Canadians are going bankrupt at a STARTLING rate not seen in years

Jun 28 2024, 6:28 pm

The country’s ongoing cost of living crisis is pushing Canadians deeper into debt as the rate of insolvencies has reached the highest it has been in years.

That’s according to the latest Canadian Association of Insolvency and Restructuring Professionals (CAIRP) report.

Consumer insolvencies increased by 11.3% in May compared to the same month last year, according to the latest data from the Office of the Superintendent of Bankruptcy (OSB).

The number of personal filings reached 12,195, which is the highest monthly volume seen since October 2019, before the pandemic.
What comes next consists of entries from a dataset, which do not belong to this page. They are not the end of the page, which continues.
(* ===== verification/Provisioning.v ===== *)
(** Package [dcp/provisioning], its operations: reading, posting, patching and
    deleting documents on the local service host, queries, and the task that a
    request of an adapter reports to.

    A function that fills in a variable returns the variable's value with the
    error, if any: what was decoded before an error stays.  [local] is
    [uri.Local()], and dereferencing a nil URI panics.

    Requests sent from several goroutines reach the network one whole exchange
    after the other, in the order [sched] of their indexes, and a join receives
    their results in the order [arr].  After a join that fails the network is the
    one that every exchange has finished with, which may be later than the
    return. *)

From S2P Require Import Prelude GoPath GoNet GoJson GoURL DcpCommon DcpUri Operation Client ProvTypes.
From Stdlib Require Import ZArith Lia.

Section provisioning.
Context `{GoTypes} {W : Type} `{Network W} (now : Z) (dcp : AddressFlag).
Context `{!Embeds ServiceDocument} `{!Embeds (QueryTask json)} `{!Embeds (ServiceDocumentQueryResult ComputeState)}.
Context `{!Embeds ComputeState} `{!Embeds ComputeDescription} `{!Embeds ComputeStateWithDescription}.
Context `{!Embeds DiskState} `{!Embeds SnapshotState} `{!Embeds ResourcePoolState}.
Context `{!Embeds NetworkInterfaceState} `{!Embeds NetworkBridgeState} `{!Embeds NetworkBridgeDescription}.

Definition local {A} (k : URI → outcome A) : outcome A :=
  match Local_ dcp with Some u => k u | None => Panic end.
(** [uri.Local()] in the body of a loop over [l]. *)
Definition local_in {A B} (l : list B) (k : URI → outcome A) : outcome A :=
  match l with [] => k empty_URL | _ => local k end.
Definition deref {A} (u : option URI) (k : URI → outcome A) : outcome A :=
  match u with Some u => k u | None => Panic end.

(** ** Reading *)

(** A GET whose response is decoded over [s]. *)
Definition get_into {A} `{Json A, !Embeds A} (ctx : Context) (u : option URI) (s : A) (w : W) : outcome (A * option error * W) :=
  deref u (λ u, exchange (NewGet now ctx u) s w).

(* @dcp/provisioning/helpers.go:19-31 GetComputeState *)
Definition GetComputeState (ctx : Context) (u : option URI) (s : ComputeState) (w : W) := get_into ctx u s w.
(* @dcp/provisioning/helpers.go:33-45 GetSnapshotState *)
Definition GetSnapshotState (ctx : Context) (u : option URI) (s : SnapshotState) (w : W) := get_into ctx u s w.
(* @dcp/provisioning/helpers.go:48-60 GetComputeDescription *)
Definition GetComputeDescription (ctx : Context) (u : option URI) (s : ComputeDescription) (w : W) := get_into ctx u s w.
(* @dcp/provisioning/resource_pool.go:35-47 GetResourcePoolState *)
Definition GetResourcePoolState (ctx : Context) (p : ResourcePoolState) (u : option URI) (w : W) := get_into ctx u p w.
(* @dcp/provisioning/network_interface_state.go:24-36 GetNetworkInterfaceState *)
Definition GetNetworkInterfaceState (ctx : Context) (u : option URI) (s : NetworkInterfaceState) (w : W) := get_into ctx u s w.
(* @dcp/provisioning/network_bridge_state.go:21-33 GetNetworkBridgeState *)
Definition GetNetworkBridgeState (ctx : Context) (u : option URI) (s : NetworkBridgeState) (w : W) := get_into ctx u s w.

(* @dcp/provisioning/helpers.go:63-76 GetComputeStateWithDescription *)
Definition GetComputeStateWithDescription (ctx : Context) (u : option URI) (s : ComputeStateWithDescription) (w : W) :
  outcome (ComputeStateWithDescription * option error * W) :=
  deref u (λ u, get_into ctx (Some (ExtendQuery u QueryExpand QueryComputeDescriptionLink)) s w).

(* @dcp/provisioning/network_bridge_description.go:17-30 GetNetworkBridgeDescription *)
Definition GetNetworkBridgeDescription (ctx : Context) (u : option URI) (s : NetworkBridgeDescription) (w : W) :
  outcome (NetworkBridgeDescription * option error * W) :=
  deref u (λ u, get_into ctx (Some (ExtendQuery u QueryExpand QueryComputeDescriptionLink)) s w).

(** What a child takes over from its parent. *)
Definition inherit (parent s : ComputeStateWithDescription) : ComputeStateWithDescription :=
  let c := csd_ComputeState s in
  let s := if str_empty (cs_AdapterManagementReference c)
           then s <| csd_ComputeState := c <| cs_AdapterManagementReference := cs_AdapterManagementReference (csd_ComputeState parent) |> |>
           else s in
  let d := csd_Description s in
  if str_empty (cd_ZoneID d) then s <| csd_Description := d <| cd_ZoneID := cd_ZoneID (csd_Description parent) |> |> else s.

(* @dcp/provisioning/helpers.go:78-98 GetInheritedParentComputeState *)
Definition GetInheritedParentComputeState (ctx : Context) (s : ComputeStateWithDescription) (w : W) :
  outcome (ComputeStateWithDescription * option error * W) :=
  let link := cs_ParentLink (csd_ComputeState s) in
  if str_empty link then Ret (s, Some (Errorf "parentLink is not set"), w)
  else local (λ l,
    out_bind (GetComputeStateWithDescription ctx (Some (Extend l link)) zero w) (λ '(parent, err, w),
      match err with
      | Some e => Ret (s, Some e, w)
      | None => Ret (inherit parent s, None, w)
      end)).

(* @dcp/provisioning/helpers.go:102-109 GetChildComputeStateWithDescription *)
Definition GetChildComputeStateWithDescription (ctx : Context) (u : option URI) (s : ComputeStateWithDescription) (w : W) :
  outcome (ComputeStateWithDescription * option error * W) :=
  out_bind (GetComputeStateWithDescription ctx u s w) (λ '(s, err, w),
    match err with
    | Some e => Ret (s, Some e, w)
    | None => GetInheritedParentComputeState ctx s w
    end).

(** ** Writing *)
Definition send_only (op : Operation) (w : W) : outcome (option error * W) :=
  out_bind (SendWait op w) (λ '(_, err, w), Ret (err, w)).

(* @dcp/provisioning/helpers.go:112-120 PatchComputeState *)
Definition PatchComputeState (ctx : Context) (u : option URI) (s : ComputeState) (w : W) : outcome (option error * W) :=
  deref u (λ u, send_only (SetBody (ValueOf s) (NewPatch now ctx u BNil)) w).

(* @dcp/provisioning/network_interface_state.go:39-47 PatchNetworkInterfaceState *)
Definition PatchNetworkInterfaceState (ctx : Context) (u : option URI) (s : NetworkInterfaceState) (w : W) : outcome (option error * W) :=
  deref u (λ u, send_only (SetBody (ValueOf s) (NewPatch now ctx u BNil)) w).

(** A POST of a document that answers with the document. *)
Definition post_new {A} `{Json A, Zero A, !Embeds A} (ctx : Context) (factory : string) (a : A) (w : W) : outcome (res A * W) :=
  local (λ l,
    let u := Extend l factory in
    out_bind (SendWait (SetBody (ValueOf a) (NewPost now ctx u BNil)) w) (λ '(op, err, w),
      match err with
      | Some e => Ret (Err (Errorf ("error POSTing " +:+ URL_String u +:+ ": " +:+ Error e)), w)
      | None => let '(_, out, e) := DecodeBodyAs op (zero : A) in Ret (as_res (out, e), w)
      end)).

(* @dcp/provisioning/disk_state.go:72-86 PostDiskState *)
Definition PostDiskState (ctx : Context) (disk : DiskState) (w : W) : outcome (res DiskState * W) := post_new ctx Disks disk w.
(* @dcp/provisioning/network_interface_state.go:50-63 PostNetworkInterfaceState *)
Definition PostNetworkInterfaceState (ctx : Context) (intf : NetworkInterfaceState) (w : W) : outcome (res NetworkInterfaceState * W) :=
  post_new ctx NetworkInterfaces intf w.

(** A POST that tolerates a service which is there already; the response is
    decoded over the document posted. *)
Definition already_started (e : error) : bool := Contains (s2b (Error e)) (s2b "Service already started").
Definition post_over {A} `{Json A, !Embeds A} (ctx : Context) (factory : string) (a : A) (w : W) : outcome (A * option error * W) :=
  local (λ l,
    out_bind (SendWait (SetBody (ValueOf a) (NewPost now ctx (Extend l factory) BNil)) w) (λ '(op, err, w),
      match err with
      | Some e =>
          if already_started e then let '(_, v, e) := DecodeBodyAs op a in Ret (v, e, w)
          else Ret (a, Some e, w)
      | None => let '(_, v, e) := DecodeBodyAs op a in Ret (v, e, w)
      end)).

(* @dcp/provisioning/helpers.go:258-272 PostComputeDescription *)
Definition PostComputeDescription (ctx : Context) (computeDesc : ComputeDescription) (w : W) := post_over ctx ComputeDescriptions computeDesc w.
(* @dcp/provisioning/helpers.go:277-296 PostOneComputeState *)
Definition PostOneComputeState (ctx : Context) (state : ComputeState) (w : W) := post_over ctx Compute_path state w.

(** ** Many requests at once *)
Fixpoint send_all (sched : list nat) (ops : list Operation) (w : W) : outcome (list Operation * W) :=
  match sched with
  | [] => Ret (ops, w)
  | i :: sched =>
      match ops !! i with
      | None => send_all sched ops w
      | Some op => out_bind (SendWait op w) (λ '(op, _, w), send_all sched (<[i := op]> ops) w)
      end
  end.

Definition arrivals_of (arr : list nat) (ops : list Operation) : list arrival :=
  omap (λ i, op ← ops !! i; Some (i, Err_ op)) arr.

(** The operations after a join of them all, or its error.  The join of all
    returns, see [Join_all]. *)
Definition send_join (sched arr : list nat) (ops : list Operation) (w : W) : outcome (res (list Operation) * W) :=
  out_bind (send_all sched ops w) (λ '(ops, w),
    match Join (seq 0 (length ops)) (arrivals_of arr ops) with
    | Some (Ok _) => Ret (Ok ops, w)
    | Some (Err e) => Ret (Err e, w)
    | None => Panic
    end).
Definition res_error {A} (r : res A) : option error := match r with Ok _ => None | Err e => Some e end.

(* @dcp/provisioning/helpers.go:123-139 PostComputeState *)
Definition PostComputeState (sched arr : list nat) (ctx : Context) (states : list ComputeState) (w : W) : outcome (option error * W) :=
  local (λ l,
    let u := Extend l Compute_path in
    out_bind (send_join sched arr ((λ s, SetBody (ValueOf s) (NewPost now ctx u BNil)) <$> states) w) (λ '(r, w),
      Ret (res_error r, w))).

(* @dcp/provisioning/helpers.go:142-157 DeleteComputeState *)
Definition DeleteComputeState (sched arr : list nat) (ctx : Context) (s : ComputeState) (w : W) : outcome (option error * W) :=
  local (λ l,
    let links := cs_DiskLinks s ++ [sd_SelfLink (cs_ServiceDocument s)] in
    let del link :=
      SetBody (ValueOf ((zero : ServiceDocument) <| sd_SelfLink := link |>)) (NewDelete now ctx (Extend l link)) in
    out_bind (send_join sched arr (del <$> links) w) (λ '(r, w), Ret (res_error r, w))).

(* @dcp/provisioning/disk_state.go:135-147 PatchDiskState *)
Definition PatchDiskState (sched arr : list nat) (ctx : Context) (disks : list DiskState) (w : W) : outcome (option error * W) :=
  local_in disks (λ l,
    let patch disk := SetBody (ValueOf disk) (NewPatch now ctx (Extend l (sd_SelfLink (disk_ServiceDocument disk))) BNil) in
    out_bind (send_join sched arr (patch <$> disks) w) (λ '(r, w), Ret (res_error r, w))).

(** [sort.Sort] orders the disks by their boot order.  It does not promise an
    order for equal ones; short lists are sorted by insertion, which is stable. *)
(* @dcp/provisioning/disk_state.go:88-100 diskList *)
Definition disk_le (x y : DiskState) : Prop := (disk_BootOrder x ≤ disk_BootOrder y)%Z.
#[global] Instance disk_le_dec x y : Decision (disk_le x y) := decide (disk_BootOrder x ≤ disk_BootOrder y)%Z.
This breaks down to an average of 393 filings by Canadians per day.

In a statement, André Bolduc, CAIRP chairperson, said that despite June’s decline in interest rates, “the high cost of living and the high cost of servicing debt continue to strain budgets.”

In the 12-month period that ended in May 2024, there was a 17.9% increase in consumer insolvency filings compared to the 12 months ending in May 2023.

The province with the highest rate of consumer year-over-year insolvencies in May 2024 was Saskatchewan, which saw an 18.8% increase to 347 daily filings.

Ontario and Quebec had the second-highest insolvency rate increase at 16%.

It wasn’t just personal insolvencies that saw a large uptick.

CAIRP notes there were 530 Canadian business insolvencies in May — a 41.7% increase from the same time last year.

Compared to pre-pandemic levels in May 2019, business insolvencies saw a striking 67.6% increase this year.

Bolduc said these numbers were “just the tip of the iceberg.”

“The latest insolvency numbers show businesses are filing for insolvency at levels beyond what we were seeing pre-pandemic, and there are likely more businesses in financial distress that have chosen to simply close up shop and walk away without formally filing for insolvency,” he said.

This year’s Canadian Emergency Business Account (CEBA) loan deadline also added a major burden on Canadian businesses.

CEBA is a government-funded, interest-free business loan introduced in April 2020 and created to help businesses pay for expenses during the pandemic.

A recent survey from the Canadian Federation of Independent Business (CFIB) found that over 200,000 Canadian small businesses had to take on new debt to repay their CEBA loan.

“We are seeing insolvencies continue to climb, and now more businesses are delaying tax payments as they juggle other financial obligations, increasing their debt burden,” stated  Bolduc.

The report provided little hope for the future of Canadians in debt, noting that despite a drop in interest rates in June, it could still be some time before individuals see “meaningful” financial relief.